Task> Return the lines below exactly as they appear, please, starting with the first and ending with the one that contains "exists t', write_slots".

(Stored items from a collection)
• • •

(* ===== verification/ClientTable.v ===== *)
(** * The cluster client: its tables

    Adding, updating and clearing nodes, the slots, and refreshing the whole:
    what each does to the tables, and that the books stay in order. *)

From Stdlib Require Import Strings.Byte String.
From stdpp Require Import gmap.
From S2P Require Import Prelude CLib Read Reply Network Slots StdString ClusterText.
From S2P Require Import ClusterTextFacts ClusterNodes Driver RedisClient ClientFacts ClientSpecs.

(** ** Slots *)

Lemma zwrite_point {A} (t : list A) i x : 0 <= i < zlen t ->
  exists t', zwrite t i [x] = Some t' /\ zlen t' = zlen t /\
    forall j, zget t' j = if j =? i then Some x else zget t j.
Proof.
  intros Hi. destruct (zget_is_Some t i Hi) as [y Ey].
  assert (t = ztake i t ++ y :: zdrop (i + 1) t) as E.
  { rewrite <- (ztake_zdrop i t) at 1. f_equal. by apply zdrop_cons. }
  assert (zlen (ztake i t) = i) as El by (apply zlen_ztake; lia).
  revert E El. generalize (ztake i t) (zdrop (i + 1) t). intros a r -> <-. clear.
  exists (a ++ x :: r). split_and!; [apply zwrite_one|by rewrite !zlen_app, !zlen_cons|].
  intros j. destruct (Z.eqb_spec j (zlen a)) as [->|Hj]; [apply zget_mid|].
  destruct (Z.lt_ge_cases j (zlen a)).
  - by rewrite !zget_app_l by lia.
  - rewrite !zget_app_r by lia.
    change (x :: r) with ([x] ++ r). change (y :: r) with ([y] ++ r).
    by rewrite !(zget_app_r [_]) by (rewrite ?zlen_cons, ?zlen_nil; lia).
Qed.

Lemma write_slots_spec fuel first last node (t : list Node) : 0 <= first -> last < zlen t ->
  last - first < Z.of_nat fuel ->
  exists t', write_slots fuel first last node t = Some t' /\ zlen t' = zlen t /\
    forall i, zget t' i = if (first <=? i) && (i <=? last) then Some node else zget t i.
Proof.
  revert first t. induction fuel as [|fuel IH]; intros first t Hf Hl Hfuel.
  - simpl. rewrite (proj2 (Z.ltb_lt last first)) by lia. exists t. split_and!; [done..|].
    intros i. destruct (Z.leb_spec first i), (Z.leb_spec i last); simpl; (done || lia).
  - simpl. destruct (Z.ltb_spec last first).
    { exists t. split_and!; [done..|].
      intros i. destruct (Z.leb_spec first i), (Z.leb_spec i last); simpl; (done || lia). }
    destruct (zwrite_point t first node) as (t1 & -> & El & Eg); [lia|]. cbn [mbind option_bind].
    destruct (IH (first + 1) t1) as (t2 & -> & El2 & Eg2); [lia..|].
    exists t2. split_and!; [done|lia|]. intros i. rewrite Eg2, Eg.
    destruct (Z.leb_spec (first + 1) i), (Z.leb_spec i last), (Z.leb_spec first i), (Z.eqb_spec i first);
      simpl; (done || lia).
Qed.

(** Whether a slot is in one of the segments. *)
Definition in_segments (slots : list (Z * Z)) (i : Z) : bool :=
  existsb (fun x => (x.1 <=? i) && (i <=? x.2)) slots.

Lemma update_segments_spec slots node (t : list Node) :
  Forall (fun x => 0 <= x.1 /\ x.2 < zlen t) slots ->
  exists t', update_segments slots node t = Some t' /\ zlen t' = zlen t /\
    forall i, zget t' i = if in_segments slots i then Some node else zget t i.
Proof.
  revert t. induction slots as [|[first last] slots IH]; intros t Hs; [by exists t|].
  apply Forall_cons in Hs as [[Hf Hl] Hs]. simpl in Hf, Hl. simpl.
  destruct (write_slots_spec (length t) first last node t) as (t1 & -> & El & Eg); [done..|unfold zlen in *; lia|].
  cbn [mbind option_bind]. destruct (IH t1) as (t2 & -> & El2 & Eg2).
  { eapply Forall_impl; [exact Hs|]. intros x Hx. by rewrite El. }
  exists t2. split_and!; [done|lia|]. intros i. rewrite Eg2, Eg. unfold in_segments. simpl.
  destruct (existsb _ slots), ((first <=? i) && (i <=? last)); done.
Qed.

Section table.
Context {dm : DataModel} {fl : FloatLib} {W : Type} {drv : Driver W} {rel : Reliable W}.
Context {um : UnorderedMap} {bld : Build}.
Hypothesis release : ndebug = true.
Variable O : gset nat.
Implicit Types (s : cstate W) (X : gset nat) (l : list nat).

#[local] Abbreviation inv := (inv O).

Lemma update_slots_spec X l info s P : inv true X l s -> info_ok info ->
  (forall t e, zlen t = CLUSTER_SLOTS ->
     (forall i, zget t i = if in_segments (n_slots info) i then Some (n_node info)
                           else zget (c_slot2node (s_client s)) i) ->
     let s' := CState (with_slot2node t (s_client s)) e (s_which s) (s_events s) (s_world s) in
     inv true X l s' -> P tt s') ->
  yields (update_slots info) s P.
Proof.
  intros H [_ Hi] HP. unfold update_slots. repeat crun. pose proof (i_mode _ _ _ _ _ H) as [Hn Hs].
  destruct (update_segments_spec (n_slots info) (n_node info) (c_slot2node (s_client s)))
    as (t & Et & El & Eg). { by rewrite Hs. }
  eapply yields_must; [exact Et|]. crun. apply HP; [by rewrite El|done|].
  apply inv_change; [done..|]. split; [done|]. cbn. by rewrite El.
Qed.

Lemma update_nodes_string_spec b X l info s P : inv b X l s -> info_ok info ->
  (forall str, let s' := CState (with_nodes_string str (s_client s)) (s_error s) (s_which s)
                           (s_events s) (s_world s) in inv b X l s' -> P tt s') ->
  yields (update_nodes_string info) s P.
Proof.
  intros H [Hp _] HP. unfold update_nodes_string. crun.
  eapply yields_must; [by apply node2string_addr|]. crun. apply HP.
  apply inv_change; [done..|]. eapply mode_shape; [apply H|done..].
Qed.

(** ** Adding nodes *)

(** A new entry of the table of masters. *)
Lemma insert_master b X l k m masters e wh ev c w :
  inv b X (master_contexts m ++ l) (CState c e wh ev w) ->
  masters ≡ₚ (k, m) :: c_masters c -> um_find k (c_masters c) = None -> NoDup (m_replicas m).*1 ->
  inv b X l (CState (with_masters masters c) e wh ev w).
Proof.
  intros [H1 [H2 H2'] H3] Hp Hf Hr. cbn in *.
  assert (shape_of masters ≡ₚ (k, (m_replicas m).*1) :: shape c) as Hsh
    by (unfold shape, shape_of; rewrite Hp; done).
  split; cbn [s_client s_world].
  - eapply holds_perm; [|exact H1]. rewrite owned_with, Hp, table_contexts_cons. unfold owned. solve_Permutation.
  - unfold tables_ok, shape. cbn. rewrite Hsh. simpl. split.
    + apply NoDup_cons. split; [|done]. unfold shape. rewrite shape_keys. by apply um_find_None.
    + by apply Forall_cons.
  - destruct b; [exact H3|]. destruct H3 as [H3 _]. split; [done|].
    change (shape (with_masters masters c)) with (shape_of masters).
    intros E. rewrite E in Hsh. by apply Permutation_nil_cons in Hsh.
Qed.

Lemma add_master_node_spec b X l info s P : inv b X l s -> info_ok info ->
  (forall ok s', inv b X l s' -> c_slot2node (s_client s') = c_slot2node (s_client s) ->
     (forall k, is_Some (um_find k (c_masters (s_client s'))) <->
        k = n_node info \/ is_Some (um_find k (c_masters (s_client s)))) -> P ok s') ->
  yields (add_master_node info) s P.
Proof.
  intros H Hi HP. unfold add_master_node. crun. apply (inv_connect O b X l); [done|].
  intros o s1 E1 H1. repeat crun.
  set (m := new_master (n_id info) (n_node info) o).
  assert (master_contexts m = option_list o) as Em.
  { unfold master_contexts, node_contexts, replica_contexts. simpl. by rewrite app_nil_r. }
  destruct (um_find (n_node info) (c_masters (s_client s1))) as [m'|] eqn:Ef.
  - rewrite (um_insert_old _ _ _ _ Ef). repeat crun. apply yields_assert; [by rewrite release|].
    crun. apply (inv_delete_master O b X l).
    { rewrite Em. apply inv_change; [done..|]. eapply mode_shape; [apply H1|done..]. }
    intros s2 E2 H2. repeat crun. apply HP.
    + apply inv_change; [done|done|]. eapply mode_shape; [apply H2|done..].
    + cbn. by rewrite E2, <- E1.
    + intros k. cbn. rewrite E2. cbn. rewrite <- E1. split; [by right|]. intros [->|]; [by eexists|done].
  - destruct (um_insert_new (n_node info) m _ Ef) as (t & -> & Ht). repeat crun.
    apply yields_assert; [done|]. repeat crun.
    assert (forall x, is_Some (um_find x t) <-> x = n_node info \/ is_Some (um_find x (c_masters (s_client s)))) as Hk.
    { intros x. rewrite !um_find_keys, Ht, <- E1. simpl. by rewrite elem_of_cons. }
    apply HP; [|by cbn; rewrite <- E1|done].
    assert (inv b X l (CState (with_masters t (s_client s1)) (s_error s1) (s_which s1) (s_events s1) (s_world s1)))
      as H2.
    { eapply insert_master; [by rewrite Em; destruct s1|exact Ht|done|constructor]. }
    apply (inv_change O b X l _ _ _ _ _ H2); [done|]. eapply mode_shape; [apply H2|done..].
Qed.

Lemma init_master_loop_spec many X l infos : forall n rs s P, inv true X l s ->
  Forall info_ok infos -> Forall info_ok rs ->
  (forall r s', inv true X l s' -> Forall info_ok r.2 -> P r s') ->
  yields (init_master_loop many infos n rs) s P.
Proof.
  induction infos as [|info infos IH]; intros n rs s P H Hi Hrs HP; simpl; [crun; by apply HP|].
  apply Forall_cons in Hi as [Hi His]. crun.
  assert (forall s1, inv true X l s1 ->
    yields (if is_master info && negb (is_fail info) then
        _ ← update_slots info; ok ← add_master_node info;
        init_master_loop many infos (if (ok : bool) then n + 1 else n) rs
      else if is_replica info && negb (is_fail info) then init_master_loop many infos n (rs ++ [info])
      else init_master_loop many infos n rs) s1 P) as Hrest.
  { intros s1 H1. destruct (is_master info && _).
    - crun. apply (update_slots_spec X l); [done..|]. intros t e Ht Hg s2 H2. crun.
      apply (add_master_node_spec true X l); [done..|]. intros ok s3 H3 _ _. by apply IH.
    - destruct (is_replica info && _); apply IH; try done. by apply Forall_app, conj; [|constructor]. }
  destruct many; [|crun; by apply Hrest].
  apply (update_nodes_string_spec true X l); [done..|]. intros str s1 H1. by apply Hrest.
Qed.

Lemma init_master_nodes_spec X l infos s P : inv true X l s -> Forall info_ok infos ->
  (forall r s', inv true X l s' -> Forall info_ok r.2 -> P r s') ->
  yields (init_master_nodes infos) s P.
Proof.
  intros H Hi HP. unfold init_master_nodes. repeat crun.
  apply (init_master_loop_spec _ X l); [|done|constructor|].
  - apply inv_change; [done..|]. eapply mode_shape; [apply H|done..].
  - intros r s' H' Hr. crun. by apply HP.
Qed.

• • •

The completed task>
(* ===== verification/ClientTable.v ===== *)
(** * The cluster client: its tables

    Adding, updating and clearing nodes, the slots, and refreshing the whole:
    what each does to the tables, and that the books stay in order. *)

From Stdlib Require Import Strings.Byte String.
From stdpp Require Import gmap.
From S2P Require Import Prelude CLib Read Reply Network Slots StdString ClusterText.
From S2P Require Import ClusterTextFacts ClusterNodes Driver RedisClient ClientFacts ClientSpecs.

(** ** Slots *)

Lemma zwrite_point {A} (t : list A) i x : 0 <= i < zlen t ->
  exists t', zwrite t i [x] = Some t' /\ zlen t' = zlen t /\
    forall j, zget t' j = if j =? i then Some x else zget t j.
Proof.
  intros Hi. destruct (zget_is_Some t i Hi) as [y Ey].
  assert (t = ztake i t ++ y :: zdrop (i + 1) t) as E.
  { rewrite <- (ztake_zdrop i t) at 1. f_equal. by apply zdrop_cons. }
  assert (zlen (ztake i t) = i) as El by (apply zlen_ztake; lia).
  revert E El. generalize (ztake i t) (zdrop (i + 1) t). intros a r -> <-. clear.
  exists (a ++ x :: r). split_and!; [apply zwrite_one|by rewrite !zlen_app, !zlen_cons|].
  intros j. destruct (Z.eqb_spec j (zlen a)) as [->|Hj]; [apply zget_mid|].
  destruct (Z.lt_ge_cases j (zlen a)).
  - by rewrite !zget_app_l by lia.
  - rewrite !zget_app_r by lia.
    change (x :: r) with ([x] ++ r). change (y :: r) with ([y] ++ r).
    by rewrite !(zget_app_r [_]) by (rewrite ?zlen_cons, ?zlen_nil; lia).
Qed.

Lemma write_slots_spec fuel first last node (t : list Node) : 0 <= first -> last < zlen t ->
  last - first < Z.of_nat fuel ->
  exists t', write_slots fuel first last node t = Some t' /\ zlen t' = zlen t /\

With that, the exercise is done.